• _Brief_:
Look through the listing below for the word "equal" and copy every line where it occurs.

□ □ □ □

(* ===== verification/JojoProxy.v ===== *)
(** * The DNS proxy jojo (src/jojo/): many requests at the same time

    The server runs [route] in a goroutine of its own for every request, and all of them
    share the cache.  A family of handlers, each with its request and its environment,
    stands for every interleaving: all that one handler sees of the others is what the
    cache returns. *)
From stdpp Require Import base gmap strings numbers list.
From S2P Require Import Prelude GoStrings Float64 Jojo JojoRoute JojoServe.
Local Open Scope Z_scope.
Set Default Proof Using "Type*".

(** What a request adds to the cache. *)
Definition adds (h : list event) : list (CacheKey * CacheVal) :=
  omap (λ e, match e with CacheAdd k v => Some (k, v) | _ => None end) h.
Lemma adds_snoc h e :
  match e with CacheAdd _ _ => False | _ => True end → adds (h ++ [e]) = adds h.
Proof. unfold adds. rewrite omap_app. destruct e; try done; intros _; by rewrite app_nil_r. Qed.

Lemma fresh_before now v : fresh now v = true → now < ValidUntil v.
Proof.
  intros Hf%bool_decide_eq_true. unfold timeSub in Hf.
  destruct (decide (now < ValidUntil v)) as [|Hn]; [done|exfalso].
  revert Hf. rewrite wrapS_id; unfold inS; lia.
Qed.

Section Handlers.
Context (maxFailures : Z) (maxRTT : f64) (siphash : string → Z).
Context (tenv : list Threads.event → ∀ e, Threads.answer e).
Context (exchange : list Sync.event → Sync.event → Sync.exchange) `{!Threads.DnsClient exchange}.
Context (configured : list string).
Context (siphash_range : ∀ name, 0 ≤ siphash name < 2 ^ 64).
Context (configured_count : Z.of_nat (length configured) ≤ MaxUint64).
Context (minLabels : Z) (localRRS : list LocalRR).
Context (CountLabel : string → Z) (IsEdns0 : Msg → option RR) (UDPSize : RR → Z).
Context (SetEdns0 : Msg → Z → bool → Msg) (SetRcode : Msg → Z → Msg).
Context (Copy : Msg → Msg) (packedLen : Msg → Z).

(** The handlers: their requests and what they get to see. *)
Context {I : Type} (reqs : I → Msg) (env : I → list event → ∀ e, response e).
Context (ring : ∀ i, Threads.ringAnswers maxFailures maxRTT siphash tenv exchange configured (env i)).

Definition serve (i : I) : io Msg event unit :=
  handler minLabels localRRS CountLabel IsEdns0 UDPSize SetEdns0 SetRcode Copy packedLen (env i).
(** All that the handler of a request does. *)
Definition done_by (i : I) : list event := (serve i (reqs i) []).2.

(** [kv] is what handler [i] has received from a configured server for its own request:
    kept under the key of the request, for as long as the message says from then on. *)
Definition received (i : I) (kv : CacheKey * CacheVal) : Prop :=
  getKey CountLabel minLabels (reqs i) = inl kv.1 ∧
  ∃ h m, kv.2 = mkVal (env i h Now + getMinTTL (setCompress m)) (setCompress m) ∧
    Threads.fromUpstream exchange configured (upstreamReq SetEdns0 kv.1 (reqs i)) m.

(** Where the one reply to a request comes from; [stored] says what the cache holds. *)
Inductive provenance (stored : CacheKey → CacheVal → Prop) (i : I) : event → Prop :=
  | p_close : provenance stored i Close
  | p_refused e :
      getKey CountLabel minLabels (reqs i) = inr e →
      provenance stored i (WriteMsg (SetRcode (reqs i) RcodeRefused))
  | p_local q qs l :
      Questions (reqs i) = q :: qs → l ∈ localRRS → toLower (Name q) = localName l →
      provenance stored i (WriteMsg (ownAnswer (Id (Hdr (reqs i))) (localRR l)))
  | p_any q qs :
      Questions (reqs i) = q :: qs → Qtype q = TypeANY →
      provenance stored i (WriteMsg (ownAnswer (Id (Hdr (reqs i))) (hinfo (Name q))))
  | p_truncated hdr : provenance stored i (WriteMsg (truncatedResp hdr))
  | p_failed hdr : provenance stored i (HandleFailed (emptyResp hdr))
  | p_upstream key v :
      received i (key, v) → provenance stored i (WriteMsg (cached v))
  | p_cached key v h m :
      getKey CountLabel minLabels (reqs i) = inl key → stored key v →
      env i h Now < ValidUntil v →
      m = setQuestions (Questions (reqs i)) (setId (Id (Hdr (reqs i))) (cached v)) →
      provenance stored i (WriteMsg m)
  | p_stale key v h e m :
      getKey CountLabel minLabels (reqs i) = inl key → stored key v →
      env i h (ResolverRing (upstreamReq SetEdns0 key (reqs i))) = inr e →
      Answer m = Answer (cached v) → Ns m = Ns (cached v) → Extra m = Extra (cached v) →
      provenance stored i (WriteMsg m).

(** ** One handler *)
(** Nothing has been answered yet, and what was added was received. *)
Definition waiting (i : I) (h : list event) : Prop :=
  replies h = [] ∧ Forall (received i) (adds h).
Section Handler.
Context (stored : CacheKey → CacheVal → Prop) (i : I).
Definition finished (o : outcome unit) (_ : Msg) (h : list event) : Prop :=
  o = Ret tt ∧ (∃ e, provenance stored i e ∧ replies h = [e]) ∧ Forall (received i) (adds h).

Lemma waiting_snoc h e :
  isReply e = false → match e with CacheAdd k v => received i (k, v) | _ => True end →
  waiting i h → waiting i (h ++ [e]).
Proof.
  intros He Ha [Hr Hadds]. split; [by rewrite replies_snoc|]. unfold adds. rewrite omap_app.
  apply Forall_app_2; [done|]. destruct e; try constructor; [done|constructor].
Qed.
Lemma finished_emit h e s :
  isReply e = true → provenance stored i e → waiting i h → finished (Ret tt) s (h ++ [e]).
Proof.
  intros He Hp [Hr Hadds]. split; [done|]. split.
  - exists e. split; [done|]. unfold replies in *. rewrite filter_app, Hr. by destruct e.
  - rewrite adds_snoc; [done|]. by destruct e.
Qed.

Lemma finished_truncated hdr s h :
  waiting i h → wp (sendTruncated (env i) hdr) finished s h.
Proof.
  intros Hw. unfold sendTruncated. wp_steps.
  wp_if; wp_steps; (apply finished_emit; [done|constructor|by apply waiting_snoc]).
Qed.
Lemma finished_reply n m s h :
  provenance stored i (WriteMsg m) → waiting i h → wp (reply packedLen (env i) n m) finished s h.
Proof.
  intros Hp Hw. unfold reply. wp_if; [by apply finished_truncated|]. wp_steps. by apply finished_emit.
Qed.

(** A step that has finished says so, or nothing has changed. *)
Definition maybeFinished (o : outcome bool) (s : Msg) (h : list event) : Prop :=
  o = Ret true ∧ finished (Ret tt) s h ∨ o = Ret false ∧ s = reqs i ∧ waiting i h.
Lemma finished_special h :
  Questions (reqs i) ≠ [] → waiting i h →
  wp (handleSpecialNames localRRS) maybeFinished (reqs i) h.
Proof.
  intros Hq Hw. unfold handleSpecialNames. wp_steps. destruct (Questions (reqs i)) as [|q qs] eqn:HQ; [done|].
  destruct (list_find _ _) as [[n l]|] eqn:Hf; [|case_decide as Hany]; wp_steps; [left|by right|left];
    (split; [done|]); apply finished_emit; try done.
  - apply list_find_Some in Hf as (Hl&Hn&_). eapply p_local; [done| |done]. by eapply list_elem_of_lookup_2.
  - eapply p_any; [done|]. by destruct (decide (Qtype q = TypeANY)).
Qed.
Lemma finished_slipped h : waiting i h → wp (slipped (env i)) maybeFinished (reqs i) h.
Proof.
  intros Hw. unfold slipped. wp_steps. wp_if; wp_steps.
  2: { right. split_and!; [done..|]. by apply waiting_snoc. }
  case_decide; wp_steps.
  - eapply wp_mono; [|apply finished_truncated; by do 2 (apply waiting_snoc; [done..|])].
    intros o s h' Hf. pose proof Hf as [-> _]. wp_steps. by left.
  - left. split; [done|]. apply finished_emit; [done|constructor|]. by do 2 (apply waiting_snoc; [done..|]).
Qed.

(** What miekg/dns documents: a copy is equal to the original. *)
Context (Copy_same : ∀ m, Copy m = m).
Lemma finished_resolve key n cv h :
  getKey CountLabel minLabels (reqs i) = inl key →
  match cv with Some v => stored key v | None => True end → waiting i h →
  wp (resolveAndReply SetEdns0 Copy packedLen (env i) key n cv) finished (reqs i) h.
Proof.
  intros Hkey Hcv Hw. unfold resolveAndReply. wp_steps. eapply wp_mono; [|by apply finished_slipped].
  intros o s h1 [[-> Hf]|(->&->&Hw1)]; wp_steps; [done|]. unfold resolve. wp_steps.
  fold (upstreamReq SetEdns0 key (reqs i)). set (up := upstreamReq SetEdns0 key (reqs i)).
  destruct (ring i h1 up) as (r&Hp&Hr).
  assert (waiting i (h1 ++ [ResolverRing up])) as Hw2 by by apply waiting_snoc.
  destruct (env i h1 (ResolverRing up)) as [[m|]|e] eqn:He; wp_steps.
  - assert (Threads.fromUpstream exchange configured up m) as Hm.
    { unfold Threads.ofResponse in Hr. destruct (Threads.err r) eqn:Herr; [done|].
      eapply Threads.possible_upstream in Herr as (m'&Hm'&?); [|done..]. congruence. }
    assert (∀ h', received i (key, mkVal (env i h' Now + getMinTTL (setCompress m)) (setCompress m)))
      as Hrec by (intros h'; split; [done|]; by exists h', m).
    apply finished_reply; [exact (p_upstream _ _ _ _ (Hrec []))|].
    apply waiting_snoc; [done|apply Hrec|by apply waiting_snoc].
  - exfalso. unfold Threads.ofResponse in Hr. destruct (Threads.err r) eqn:Herr; [done|].
    eapply Threads.possible_upstream in Herr as (m'&Hm'&?); [|done..]. congruence.
  - destruct cv as [v|]; wp_steps; [|by apply finished_emit; [|constructor|]].
    apply finished_reply; [|done]. unfold fromCache. rewrite Copy_same.
    by eapply p_stale.
Qed.
Lemma wp_serve :
  (∀ h key v, env i h (CacheGet key) = Some v → stored key v) →
  wp (serve i) finished (reqs i) [].
Proof.
  intros Hstored. assert (waiting i []) as Hnil by by split. unfold serve, handler, route. wp_steps.
  destruct (getKey CountLabel minLabels (reqs i)) as [key|e] eqn:Hkey.
  2: { unfold failWithRcode. wp_steps. apply finished_emit; [done|by eapply p_refused|done]. }
  assert (Questions (reqs i) ≠ []) as Hq by (intros Hq; unfold getKey in Hkey; by rewrite Hq in Hkey).
  wp_steps. eapply wp_mono; [|by apply finished_special].
  intros o s h1 [[-> Hf]|(->&->&Hw)]; wp_steps; [done|].
  assert (waiting i (h1 ++ [CacheGet key])) as Hw1 by by apply waiting_snoc.
  destruct (env i h1 (CacheGet key)) as [v|] eqn:Hget; wp_steps; [|by apply finished_resolve].
  apply Hstored in Hget. destruct (fresh _ v) eqn:Hfresh; wp_steps.
  - apply finished_reply; [|by apply waiting_snoc]. unfold fromCache. rewrite Copy_same.
    eapply p_cached; [done|done| |done]. by apply fresh_before.
  - apply finished_resolve; [done..|]. by apply waiting_snoc.
Qed.
End Handler.

(** ** All of them *)
Section Family.
(** What the libraries document: a copy is equal to the original, an error reply and an
    added OPT record keep the identifier, and the cache returns for a key only what has
    been added under that key, by one of the handlers. *)
Context (Copy_same : ∀ m, Copy m = m).
Context (SetRcode_Id : ∀ r c, Id (Hdr (SetRcode r c)) = Id (Hdr r)).
Context (SetEdns0_Hdr : ∀ r n d, Hdr (SetEdns0 r n d) = Hdr r).
Context (cache_adds : ∀ i h key v, env i h (CacheGet key) = Some v →
           ∃ j, CacheAdd key v ∈ done_by j).

(** Only genuine answers get into the cache. *)
Lemma added_received i key v : CacheAdd key v ∈ done_by i → received i (key, v).
Proof.
  intros Hin. pose proof (wp_serve (λ _ _, True) i Copy_same (λ _ _ _ _, Logic.I)) as Hwp.
  unfold wp in Hwp. unfold done_by in Hin. destruct (serve i (reqs i) []) as [[o s] h].
  destruct Hwp as (_&_&Hadds). rewrite Forall_forall in Hadds. apply Hadds.
  apply list_elem_of_omap. by exists (CacheAdd key v).
Qed.

End Family.
End Handlers.

Module ProxyExamples.
Import RouteExamples ServeExamples.
#[local] Instance exchanges_reply_all : Threads.DnsClient exchanges.
Proof. intros h e req Hx. destruct e; eexists; by split. Qed.
(** Two requests for the same name: [false] is resolved, [true] finds its answer. *)
Definition two (i : bool) : Msg :=
  if i then mkMsg (mkHdr 4712 false false 0) [mkQuestion "WWW.example.org." 1 ClassINET] [] [] [] false
  else request.
Definition kept : CacheVal :=
  mkVal (1000 + getMinTTL (setCompress (RouteExamples.answer 4711))) (setCompress (RouteExamples.answer 4711)).
Definition twoEnv (i : bool) : list event → ∀ e, response e := λ h e,
  match e with
  | CacheGet k => if decide (i = true ∧ k = key) then Some kept else None
  | e' => ringEnv h e'
  end.
Abbreviation serveTwo := (serve 2 [] countLabel noEdns0 udpSize addOpt rcode (λ m, m) len twoEnv).
Abbreviation twoDone := (done_by 2 [] countLabel noEdns0 udpSize addOpt rcode (λ m, m) len two twoEnv).
Example second_from_cache :
  twoDone true = [CacheGet key; Now;
    WriteMsg (setQuestions (Questions (two true)) (setId 4712 (setCompress (RouteExamples.answer 4711))))].
Proof. vm_compute. reflexivity. Qed.
End ProxyExamples.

□ □ □ □

• _Result of this exercise_:
(** What miekg/dns documents: a copy is equal to the original. *)
(** What the libraries document: a copy is equal to the original, an error reply and an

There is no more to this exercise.